We love animals. A quote from Brave Buffalo, Lakota, shows the Native American belief that there can be communication between species, but “we must do the greater part in securing an understanding.” The birds and animals speak in their tongue, we have to work to understand, as the ancient people did.
“Warned By an Owl” is a story that demonstrates this understanding. An old arrow maker lived by himself. One night, as he was working at an arrow, he heard an owl hoot, and heeded the warning. The enemy warrior spying on him had not a chance.
There are twenty six stories in this collection; stories of of adventure and bravery, hardship and strength. Some are short, others longer. All beg to be read aloud. The author tells us that there are four types of stories:
1) Stories that entertain, such as “Turtle Goes to War”

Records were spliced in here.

(** * Research-Reasoner: relationship inference and knowledge-graph cache

    A shallow embedding of
    - [services/relationshipService.ts] (class [RelationshipService]) and
    - [routes/research.ts] (class [InstantCache], the handlers of
      [POST /build-knowledge-graph] and [GET /cache-stats] and their
      helpers),
    followed by properties of the code and by the claims of the
    specification that concern it.

    Conventions of the embedding.
    - JavaScript strings are [string]s of 8-bit characters; [toLowerCase],
      [trim] and the regular expressions act on the ASCII range.
    - JavaScript numbers that hold counts, years and timestamps are [Z];
      relationship strengths and scores are IEEE-754 binary64 ([float]).
    - A [Map] is an association list in insertion order ([Js.Map]); a [Set]
      of strings is a list of its members.
    - [Math.random] reads from an explicit stream of draws and [Date.now]
      from an explicit stream of clock readings; code that calls them is
      written in a state monad over that stream. *)

From Stdlib Require Import List String Ascii ZArith Lia Bool Permutation FinFun Sorted.
From Stdlib Require Import PrimFloat Uint63 DecimalString.
From Stdlib Require SpecFloat FloatAxioms FloatOps.
Import ListNotations.
Set Warnings "-inexact-float".

Local Open Scope string_scope.
Local Open Scope list_scope.

(* ===================================================================== *)
(** ** The JavaScript library functions the code relies on *)
(* ===================================================================== *)

Module Js.

(** *** Arrays *)

(** Relative index of [Array.prototype.slice] and [String.prototype.slice]:
    a negative index counts from the end, everything is clamped to
    [0 .. len]. *)
Definition relIndex (len i : Z) : Z :=
  if (i <? 0)%Z then Z.max (len + i) 0 else Z.min i len.

(** [arr.slice(start, end)]. *)
Definition slice {A} (l : list A) (start end_ : Z) : list A :=
  let len := Z.of_nat (List.length l) in
  let k := relIndex len start in
  let f := relIndex len end_ in
  firstn (Z.to_nat (f - k)) (skipn (Z.to_nat k) l).

(** [arr.slice(start)]. *)
Definition sliceFrom {A} (l : list A) (start : Z) : list A :=
  slice l start (Z.of_nat (List.length l)).

(** [arr.find(pred)]. *)
Definition find {A} (pred : A -> bool) (l : list A) : option A :=
  List.find pred l.

(** [arr.sort(cmp)]: the sort is stable, so for a consistent comparator
    its result is the one of a stable insertion sort. [gt a b] stands for
    [cmp(a, b) > 0]. *)
Fixpoint insert {A} (gt : A -> A -> bool) (x : A) (l : list A) : list A :=
  match l with
  | [] => [x]
  | y :: r => if gt x y then y :: insert gt x r else x :: y :: r
  end.

Fixpoint sort {A} (gt : A -> A -> bool) (l : list A) : list A :=
  match l with
  | [] => []
  | x :: r => insert gt x (sort gt r)
  end.

(** *** Numbers *)

(** [String(n)] for an integer [n] of fewer than 22 digits; from [1e21] on
    JavaScript prints an exponent. The years and indexes of the code are
    integers in this range. *)
Definition numberToString (n : Z) : string :=
  NilZero.string_of_int (Z.to_int n).

(** The default comparator of [sort()]: elements are compared as strings,
    by code units. *)
Definition defaultGt (a b : string) : bool := String.ltb b a.

(** [Math.ceil(a / b)] for integers [a] and [b > 0]. For [b = 0] the
    JavaScript value is [NaN] or an infinity; the embedding returns [0]
    there and the callers never use it. *)
Definition ceilDiv (a b : Z) : Z := (- ((- a) / b))%Z.

(** A count as a binary64 number. *)
Definition ofNat (n : nat) : float :=
  PrimFloat.of_uint63 (Uint63.of_Z (Z.of_nat n)).

Definition isNaN (x : float) : bool := negb (PrimFloat.eqb x x).

(** [Math.min(a, b)]. *)
Definition Math_min (a b : float) : float :=
  if isNaN a || isNaN b then PrimFloat.nan
  else if PrimFloat.ltb a b then a
  else if PrimFloat.ltb b a then b
  else if PrimFloat.is_zero a && PrimFloat.get_sign a then a
  else b.

(** *** Strings *)

Definition lowerChar (c : ascii) : ascii :=
  let n := nat_of_ascii c in
  if (65 <=? n)%nat && (n <=? 90)%nat then ascii_of_nat (n + 32) else c.

(** [s.toLowerCase()] on a string of ASCII characters: the letters [A] to
    [Z] are folded and every other character stays (JavaScript folds the
    capital letters outside ASCII as well). *)
Fixpoint toLowerCase (s : string) : string :=
  match s with
  | EmptyString => EmptyString
  | String c r => String (lowerChar c) (toLowerCase r)
  end.

(** White space of [\s] and of [trim] among the ASCII characters: TAB, LF,
    VT, FF, CR and space (JavaScript counts U+00A0, U+FEFF and the space
    separators of Unicode too). *)
Definition isSpace (c : ascii) : bool :=
  let n := nat_of_ascii c in
  ((9 <=? n)%nat && (n <=? 13)%nat) || (n =? 32)%nat.

(** [\w]: letters, digits and the underscore. *)
Definition isWord (c : ascii) : bool :=
  let n := nat_of_ascii c in
  ((48 <=? n)%nat && (n <=? 57)%nat) || ((65 <=? n)%nat && (n <=? 90)%nat)
  || ((97 <=? n)%nat && (n <=? 122)%nat) || (n =? 95)%nat.

Fixpoint trimStart (s : string) : string :=
  match s with
  | EmptyString => EmptyString
  | String c r => if isSpace c then trimStart r else s
  end.

Fixpoint rev (s : string) : string :=
  match s with
  | EmptyString => EmptyString
  | String c r => rev r ++ String c EmptyString
  end.

(** [s.trim()]. *)
Definition trim (s : string) : string :=
  rev (trimStart (rev (trimStart s))).

(** [s.replace(/[^\w\s]/g, ' ')]. *)
Fixpoint replaceNonWord (s : string) : string :=
  match s with
  | EmptyString => EmptyString
  | String c r =>
      String (if isWord c || isSpace c then c else " "%char) (replaceNonWord r)
  end.

(** [s.split(/\s+/)]: [cur] is the piece being read, [inSep] tells that
    the previous character was white space. *)
Fixpoint splitSpacesFrom (s cur : string) (inSep : bool) : list string :=
  match s with
  | EmptyString => [cur]
  | String c r =>
      if isSpace c then
        if inSep then splitSpacesFrom r EmptyString true
        else cur :: splitSpacesFrom r EmptyString true
      else splitSpacesFrom r (cur ++ String c EmptyString) false
  end.

Definition splitSpaces (s : string) : list string :=
  splitSpacesFrom s EmptyString false.

(** [s.split(' ')]. *)
Fixpoint splitOnSpaceFrom (s cur : string) : list string :=
  match s with
  | EmptyString => [cur]
  | String c r =>
      if Ascii.eqb c " "%char then cur :: splitOnSpaceFrom r EmptyString
      else splitOnSpaceFrom r (cur ++ String c EmptyString)
  end.

Definition splitOnSpace (s : string) : list string := splitOnSpaceFrom s EmptyString.

(** [s.includes(sub)]. *)
Fixpoint includes (s sub : string) : bool :=
  String.prefix sub s
  || match s with
     | EmptyString => false
     | String _ r => includes r sub
     end.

2) Stories that tell the people’s history, such as “The Hill Where the Crows Danced”
3) Origin stories, such as “The First Horse”
4) Stories that tell of the sacred rites and ceremonies such as “Thunder Pipe”.
The underlying theme is the oneness of all creation.
Beautiful illustrations create a oneness between the words and the art. The style suits the story, and carries us effortlessly into the land of the Buffalo Eaters.